1. Introduction
The camera module is an important component of digital products such as smartphones and personal computers [
1]. In order to produce high quality and high resolution cameras, defect detection on the lens surface of camera modules is an essential process in the production process. Due to the large gap between the camera module lens surface defect features and the target features of the mainstream dataset, which are small target features, the detection accuracy of traditional machine vision algorithms on the camera module lens surface defect detection is not high. In the actual production process, the camera module factory needs to go through a series of processing procedures, such as FPC board cleaning, baking FPC board, wafer fixing, baking wafers, binding, focusing and other processes [
2]. As the industrial production workshop is not the ideal dust-free environment, resulting in the module in the processing and installation process, there are often dust, lint and other foreign objects falling on the surface of the camera lens, resulting in the camera module lens surface white spots, white dots, scratches, hair filaments, foreign objects and dirt and other defects, seriously affecting the imaging quality.
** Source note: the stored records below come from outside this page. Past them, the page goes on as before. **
(* ===== verification/PoolRefine.v ===== *)
(** * The pool implements a map from files to contents

    Every operation of the pool against the abstract state of [PoolSpec]: it
    keeps the invariant on every branch, errors and failing disks included,
    and on success has the effect on the file contents that its name says. *)

From Stdlib Require Import ZArith Lia.
From stdpp Require Import relations.
From S2P Require Import Prelude Proto KWritePath KPlacement Crc32c Disk Framing Segment Wal Codec.
From S2P Require Import Replicator Redb Store StoreSpec StoreRefine StoreRecovery StoreReads CorePlacement Pool PoolSpec.

#[local] Arguments contents : simpl never.
#[local] Arguments write_at : simpl never.
#[local] Arguments sync : simpl never.
#[local] Opaque WAL_CAPACITY_BYTES.

Section Ops.
Context {DB : Type} `{!Redb DB} `{!RedbLaws DB} `{!RedbReliable DB} `{HI : !HashIter}.
Implicit Types (w : os_world) (p : Pool DB).

(** ** The write loops *)
Lemma for_each_ok hdr bs (Q : Prop) f ids w p w' p' out :
  0 <= hdr ->
  (forall id w p w' p' out, disks_ok p -> is_Some (disks p !! id) -> f id (w, p) = ((w', p'), out) ->
     round_ok hdr bs id w p w' p' out /\ (is_ok out = true -> Q)) ->
  disks_ok p -> Forall (fun id => is_Some (pm_disks (pool_map p) !! id)) ids ->
  for_each f ids (w, p) = ((w', p'), out) ->
  data_phase w p w' p' /\
  match out with
  | Ok rs => rs.*1 = ids /\ Forall (stored hdr bs w' p') rs /\ Forall (at_or_after p) rs /\ (ids <> [] -> Q)
  | Err e => exists x, e = Io x
  | Panic => False
  end.
Proof.
  intros Hh Hf. revert w p w' p' out. induction ids as [|id ids IH]; intros w p w' p' out Hok Hids E.
  - injection E as <- <- <-. split; [now apply data_phase_refl|]. split_and!; auto. congruence.
  - apply Forall_cons in Hids as [Hid Hids]. cbn [for_each] in E. unfold io_bind, io_ret in E.
    destruct (f id (w, p)) as [[w1 p1] r1] eqn:E1.
    destruct (Hf _ _ _ _ _ _ Hok (proj1 (do_dom _ Hok id) Hid) E1) as [(Hp1 & Hr1) HQ].
    destruct r1 as [r|e|]; [|injection E as <- <- <-; split_and!; eauto|destruct Hr1].
    destruct (for_each f ids (w1, p1)) as [[w2 p2] r2] eqn:E2. rewrite <- (dp_map _ _ _ _ Hp1) in Hids.
    destruct (IH _ _ _ _ _ (dp_disks _ _ _ _ Hp1) Hids E2) as (Hp2 & Hr2).
    pose proof (data_phase_trans _ _ _ _ _ _ Hp1 Hp2) as Hp.
    destruct r2 as [rs|e|]; [| |destruct Hr2]; injection E as <- <- <-; (split; [exact Hp|]); [|exact Hr2].
    destruct Hr2 as (Hrs & Hst & Haf & _), Hr1 as (Hr & Hs1 & Ha1).
    split; [rewrite fmap_cons; congruence|]. split; [|split; [|auto]]; (constructor; [|]); auto.
    + apply (stored_grows _ _ w1 p1); [exact Hh|apply (dp_grows _ _ _ _ Hp2)|exact Hs1].
    + rewrite Forall_lookup in Haf |- *. intros i x Hx. apply (at_or_after_reached p w1 p1); [exact (dp_reached _ _ _ _ Hp1)|eauto|].
      apply (do_dom _ Hok). rewrite Forall_lookup in Hids. rewrite <- (dp_map _ _ _ _ Hp1). apply (Hids i). rewrite <- Hrs.
      now rewrite list_lookup_fmap, Hx.
Qed.

(** ** Placement *)
Lemma mapM_id_Some {A} (l : list (option A)) ids : mapM id l = Some ids -> l = Some <$> ids.
Proof. intros E. apply mapM_Some in E. induction E; csimpl; [done|]. unfold id in *. congruence. Qed.

Lemma place_ok p scheme key out :
  disks_ok p -> wf_scheme scheme -> place p scheme key = out ->
  match out with
  | Ok ids => NoDup ids /\ Forall (fun id => is_Some (pm_disks (pool_map p) !! id)) ids /\
      (length ids <= MAX_SELECT)%nat /\ (asks_replica scheme -> ids <> [])
  | Err e => e = Unplaceable
  | Panic => False
  end.
Proof.
  intros Hok Hw. unfold place. destruct scheme as [slots|d q]; intros Eout; subst out; [|reflexivity].
  rewrite placement_runs by apply (do_map _ Hok). cbn [map_err result_bind]. destruct Hw as [_ Hw].
  destruct (placement_spec (pool_map p) slots key (fun e => role_data (de_roles e)) (do_map _ Hok) Hw) as [Hl Hs].
  set (l := placement _ _ _ _) in *.
  destruct (mapM _ _) as [ids|] eqn:E; cbn [ok_or]; [|reflexivity].
  unfold DiskId, Uuid in *. apply mapM_id_Some in E. assert (Hlen : length l = length ids) by (rewrite E; apply length_fmap).
  assert (Hi : forall i id, ids !! i = Some id -> is_Some (pm_disks (pool_map p) !! id) /\ (Some id ∉ take i l)).
  { intros i id Ei. assert (Hlt : (i < length l)%nat) by (rewrite Hlen; now apply lookup_lt_Some in Ei).
    destruct (lookup_lt_is_Some_2 slots i) as [slot Eslot]; [lia|].
    destruct (Hs i slot Eslot Hlt) as (o & Eo & Ho). rewrite E, list_lookup_fmap, Ei in Eo. injection Eo as <-.
    destruct Ho as [(e & He & _) Hn]. eauto. }
  split; [|split; [|split]].
  - apply NoDup_alt. intros i j id Ei Ej. destruct (decide (i = j)) as [|Hne]; [assumption|exfalso].
    assert (forall i j, (i < j)%nat -> ids !! i = Some id -> ids !! j = Some id -> False) as Hord.
    { intros i0 j0 Hij E0 E1. destruct (Hi j0 id E1) as [_ Hn]. apply Hn.
      apply list_elem_of_lookup. exists i0. rewrite lookup_take_lt, E, list_lookup_fmap, E0 by lia. reflexivity. }
    destruct (lt_dec i j); eauto. apply (Hord j i); auto. lia.
  - apply Forall_lookup. intros i id Ei. now apply (Hi i).
  - lia.
  - intros Ha ->. destruct slots; [now destruct Ha|]. simpl in Hl, Hlen. unfold MAX_SELECT in Hl. lia.
Qed.

(** ** Metadata operations *)

(** The log has room for [n] more bytes. *)
Definition wal_room (s : MetaStore (Arc FileDisk) DB) (n : Z) : Prop := ms_wal_cursor s + n <= WAL_CAPACITY_BYTES.

Lemma meta_inv_step s s' m m' n c :
  refines s' m' -> ms_wal_base_offset s' = 0 -> ms_wal_cursor s' = c ->
  wf_meta n m' -> 0 <= n <= c -> c <= WAL_CAPACITY_BYTES -> meta_inv s m -> meta_inv s' m'.
Proof.
  intros Hr Hb Hc Hw Hn Hle _. split; auto; rewrite Hc; [lia|]. eapply wf_meta_weaken; [|exact Hw]. lia.
Qed.

(** What applying [op] to a store with the state [m] gives: the state it
    has in the end. *)
Definition local_meta (op : MetaOp) (m : meta) (s' : MetaStore (Arc FileDisk) DB) (r : result MetaStoreError unit) : Prop :=
  match r with
  | Ok _ => exists m', spec_apply op m = Ok m' /\ meta_inv s' m'
  | Err (InvalidOp x) => spec_apply op m = Err x /\ meta_inv s' m
  | _ => False
  end.

(** [s1] is [s] with the operation of [n] bytes logged. *)
Lemma apply_locally_meta s s1 s2 m op r n :
  meta_inv s m -> wf_op op -> 0 <= op_weight op <= n -> ms_wal_cursor s + n <= WAL_CAPACITY_BYTES ->
  refines s1 m -> ms_wal_base_offset s1 = 0 -> ms_wal_cursor s1 = ms_wal_cursor s + n ->
  apply_locally op s1 = (s2, r) -> ms_wal_cursor s2 <= ms_wal_cursor s + n /\ local_meta op m s2 r.
Proof.
  intros Hi Hop Hwt Hroom Hr1 Hb1 Hc1 El. pose proof Hi as [Hr Hb Hc Hw].
  assert (Hcap : WAL_CAPACITY_BYTES < 2 ^ 32) by reflexivity.
  pose proof (fun e => apply_locally_reliable op s1 e) as Hrel. rewrite El in Hrel.
  destruct (apply_locally_spec _ _ _ _ _ _ Hr1 Hw Hop El) as [(_ & Eb & Ecu) Hout].
  split; [lia|]. destruct r as [[]|[| | | |x]|]; cbn [local_outcome local_meta snd] in *; try contradiction.
  - destruct Hout as (m' & Hm' & Hr'). exists m'. split; [exact Hm'|].
    eapply (meta_inv_step s s2 m m' (ms_wal_cursor s + op_weight op)); eauto; try congruence; try lia.
    eapply wf_spec_apply; eauto; lia.
  - now destruct (Hrel e).
  - destruct Hout as [Hx ->]. split; [exact Hx|].
    eapply (meta_inv_step s s1 m m (ms_wal_cursor s)); eauto; lia.
Qed.

(** [apply], seen from the process: the operation's effect on the abstract
    state, and that it writes nothing past the log region. *)
Lemma apply_meta w s m op w' s' out :
  meta_inv s m -> wf_op op -> wal_room s (Zlen (frame (encode_op op))) -> apply op (w, s) = ((w', s'), out) ->
  (forall (d : Arc FileDisk) b, kept d w w' WAL_CAPACITY_BYTES b /\ lasting d w w' WAL_CAPACITY_BYTES b) /\
  ms_wal_cursor s' <= ms_wal_cursor s + Zlen (frame (encode_op op)) /\
  match out with
  | Ok _ => exists m', spec_apply op m = Ok m' /\ meta_inv s' m'
  | Err (CommitErr _) => meta_inv s' m
  | Err (InvalidOp x) => spec_apply op m = Err x /\ meta_inv s' m
  | _ => False
  end.
Proof.
  intros Hi Hop Hroom E. pose proof Hi as [Hr Hb Hc Hw]. unfold wal_room in Hroom.
  assert (Hcap : WAL_CAPACITY_BYTES < 2 ^ 32) by reflexivity.
  pose proof (logged_weight (encode_op op) op (ex_intro _ HI eq_refl)) as Hwt. pose proof (op_weight_nonneg op).
  pose proof (Zlen_frame (encode_op op)) as Hfr. set (n := Zlen (frame (encode_op op))) in *.
  assert (H64 : ms_wal_cursor s + n < 2 ^ 64) by lia. destruct (apply_stages _ _ _ _ _ _ Hb (proj1 Hc) H64 E) as (rc & Ec & Hrc). fold n in Hrc.
  split; [intros d b; split; [apply (commit_kept _ _ _ _ _ _ _ _ _ Ec)|apply (commit_lasting _ _ _ _ _ _ _ _ _ Ec)]; fold n; lia|].
  assert (Hloc : forall s1 s2 r, refines s1 m -> ms_wal_base_offset s1 = 0 -> ms_wal_cursor s1 = ms_wal_cursor s + n ->
    apply_locally op s1 = (s2, r) -> ms_wal_cursor s2 <= ms_wal_cursor s + n /\
      match r with
      | Ok _ => exists m', spec_apply op m = Ok m' /\ meta_inv s2 m'
      | Err (CommitErr _) => meta_inv s2 m
      | Err (InvalidOp x) => spec_apply op m = Err x /\ meta_inv s2 m
      | _ => False
      end).
  { intros s1 s2 r Hr1 Hb1 Hc1 El.
    destruct (apply_locally_meta s s1 s2 m op r n Hi Hop ltac:(lia) ltac:(lia) Hr1 Hb1 Hc1 El) as [Hcu Hl].
    split; [exact Hcu|]. destruct r as [|[]|]; auto; contradiction. }
  destruct rc as [[]|[e|e]|]; [| | |contradiction]; [now apply Hloc in Hrc..|].
  destruct Hrc as [-> ->]. split; [lia|exact Hi].
Qed.

Lemma base_above_log : WAL_CAPACITY_BYTES <= SEGMENT_BASE_OFFSET.
Proof. unfold SEGMENT_BASE_OFFSET, WAL_BASE_OFFSET, SUPERBLOCK_RESERVE_BYTES. lia. Qed.

(** The same through the pool. *)
Lemma meta_apply_ok w p m op w' p' out :
  meta_inv (p_meta p) m -> wf_op op -> wal_room (p_meta p) (Zlen (frame (encode_op op))) ->
  meta_apply op (w, p) = ((w', p'), out) ->
  disks p' = disks p /\ pool_map p' = pool_map p /\ grows w p w' p' /\
  ms_wal_cursor (p_meta p') <= ms_wal_cursor (p_meta p) + Zlen (frame (encode_op op)) /\
  match out with
  | Ok _ => exists m', spec_apply op m = Ok m' /\ meta_inv (p_meta p') m'
  | Err (Meta (CommitErr _)) => meta_inv (p_meta p') m
  | Err (Meta (InvalidOp x)) => spec_apply op m = Err x /\ meta_inv (p_meta p') m
  | _ => False
  end.
Proof.
  intros Hm Hop Hroom E. unfold meta_apply in E. cbn [fst snd] in E.
  destruct (apply op (w, p_meta p)) as [[w1 s1] r1] eqn:Ea. injection E as <- <- <-.
  destruct (apply_meta _ _ _ _ _ _ _ Hm Hop Hroom Ea) as (Hk & Hcu & Hout).
  split; [reflexivity|]. split; [reflexivity|]. split; [|split; [exact Hcu|]].
  - pose proof base_above_log. apply grows_same; [reflexivity| |].
    + intros d o bs Ho. apply (kept_has _ _ _ _ _ _ _ (proj1 (Hk d (o + Zlen bs)))); lia.
    + intros d b x y Hx. apply (proj2 (Hk d b)). lia.
  - destruct r1 as [|[]|]; exact Hout.
Qed.

Lemma disks_ok_same p p' : disks p' = disks p -> pool_map p' = pool_map p -> disks_ok p -> disks_ok p'.
Proof. intros E1 E2 [H1 H2 H3 H4]. split; rewrite ?E1, ?E2; auto. Qed.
At present, in the actual production of enterprise, camera module defect detection mainly relies on manual inspection or traditional machine vision inspection technology [
3]. For manual inspection, it often produces low efficiency, low detection accuracy and high labor cost. The manual inspection facilities commonly used are shown as
Figure 1, where
Figure 1a shows an eight times magnifying glass and
Figure 1b shows a chromaticity meter. As for the traditional machine vision inspection technology, it can meet the requirements of industrial reality in terms of accuracy and real-time. However, its adaptability to different features is less than satisfactory, and the feature extraction ability for deep features is limited, which makes it difficult to adapt to the complex and diverse defect requirements on the surface of camera module lenses [
4]. Therefore, how to quickly and accurately detect the defects on the lens surface of camera modules is an urgent problem in the camera module production line.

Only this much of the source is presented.